Lemma sim_FileInfo_xml Q b : sim Q (FileInfo_xml w b).
Proof.
  intros s t (Ha & Hs & Ht & _) _.
  split; [|split].
  - rewrite !FileInfo_xml_result by assumption.
    rewrite <- (alike_xmlFilename _ _ Ha).
    destruct (compound_element w (xmlFilename (file_at s b))) eqn:E;
      [reflexivity|].
    destruct (_xml (file_at s b)) as [e|] eqn:Es.
    { rewrite (cache_at s b e Hs Es) in E. discriminate. }
    destruct (_xml (file_at t b)) as [e|] eqn:Et; [|reflexivity].
    pose proof (cache_at t b e Ht Et) as E'.
    rewrite <- (alike_xmlFilename _ _ Ha) in E'. congruence.
  - unfold FileInfo_xml, bind, gets.
    destruct (_xml (file_at s b)); [apply caches_only_refl|].
    destruct (compound_xml w (xmlFilename (file_at s b))); cbn.
    + eapply caches_only_trans; [|apply caches_only_set_xml].
      now constructor.
    + apply caches_only_refl.
    + apply caches_only_set_xml.
  - unfold FileInfo_xml, bind, gets.
    destruct (_xml (file_at s b)) eqn:Es; [exact Hs|].
    destruct (compound_xml w (xmlFilename (file_at s b))) eqn:E; cbn.
    + apply cache_ok_set_xml; [now apply cache_ok_stdout|].
      unfold compound_element.
      change (file_at (with_stdout _ s) b) with (file_at s b).
      now rewrite E.
    + exact Hs.
    + apply cache_ok_set_xml; [exact Hs|].
      unfold compound_element. now rewrite E.
Qed.

Lemma sim_Info_references Q : sim Q (Info_references w).
Proof.
  intros s t (Ha & Hs & Ht & Hr) _.
  assert (Hr' : _references (info t) <> []).
  { now rewrite <- (alike_references _ _ Ha). }
  unfold Info_references, bind, gets.
  pose proof (alike_references _ _ Ha) as Heq.
  destruct (_references (info s)) as [|x l]; [contradiction|].
  destruct (_references (info t)) as [|x' l']; [contradiction|].
  cbn. split; [now rewrite Heq|]. auto using caches_only_refl.
Qed.

Lemma respects_has_files self : respects (has_files self).
Proof.
  intros s t (Ha & _) H. unfold has_files.
  now rewrite <- (alike_files _ _ Ha).
Qed.

Lemma bestFile_has_files self s :
  has_files self s ->
  bestFile self s = bestFile_loop (values (files (function_at s self))) s.
Proof.
  unfold has_files, bestFile, bind at 1, gets at 1.
  destruct (files (function_at s self)); [contradiction | reflexivity].
Qed.

Lemma sim_bestFile self : sim (has_files self) (bestFile self).
Proof.
  intros s t Hst Hq.
  pose proof (respects_has_files self s t Hst Hq) as Hq'.
  rewrite (bestFile_has_files self s Hq), (bestFile_has_files self t Hq').
  rewrite <- (alike_files _ _ (proj1 Hst) self).
  revert s t Hst Hq Hq'.
  assert (Hloop : forall l, sim (has_files self) (bestFile_loop l)).
  { intros l. apply sim_fold_each; [apply respects_has_files|].
    intros [b|] f _; [|apply sim_ret].
    apply sim_bind; [apply respects_has_files | apply sim_raise |].
    intros ext. destruct (String.eqb ext ".h"); apply sim_ret. }
  intros s t Hst Hq _. now apply Hloop.
Qed.

Lemma sim_bestFile_name self : sim (has_files self) (bestFile_name self).
Proof.
  unfold bestFile_name.
  apply sim_bind; [apply respects_has_files | apply sim_bestFile |].
  intros [b|]; [|apply sim_raise].
  apply sim_gets. intros s t Ha. apply (alike_file_name _ _ Ha).
Qed.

====

Return, exactly, the lines from the first line of the records above to the line containing "[reflexivity|].", both included.

Lemma sim_FileInfo_xml Q b : sim Q (FileInfo_xml w b).
Proof.
  intros s t (Ha & Hs & Ht & _) _.
  split; [|split].
  - rewrite !FileInfo_xml_result by assumption.
    rewrite <- (alike_xmlFilename _ _ Ha).
    destruct (compound_element w (xmlFilename (file_at s b))) eqn:E;
      [reflexivity|].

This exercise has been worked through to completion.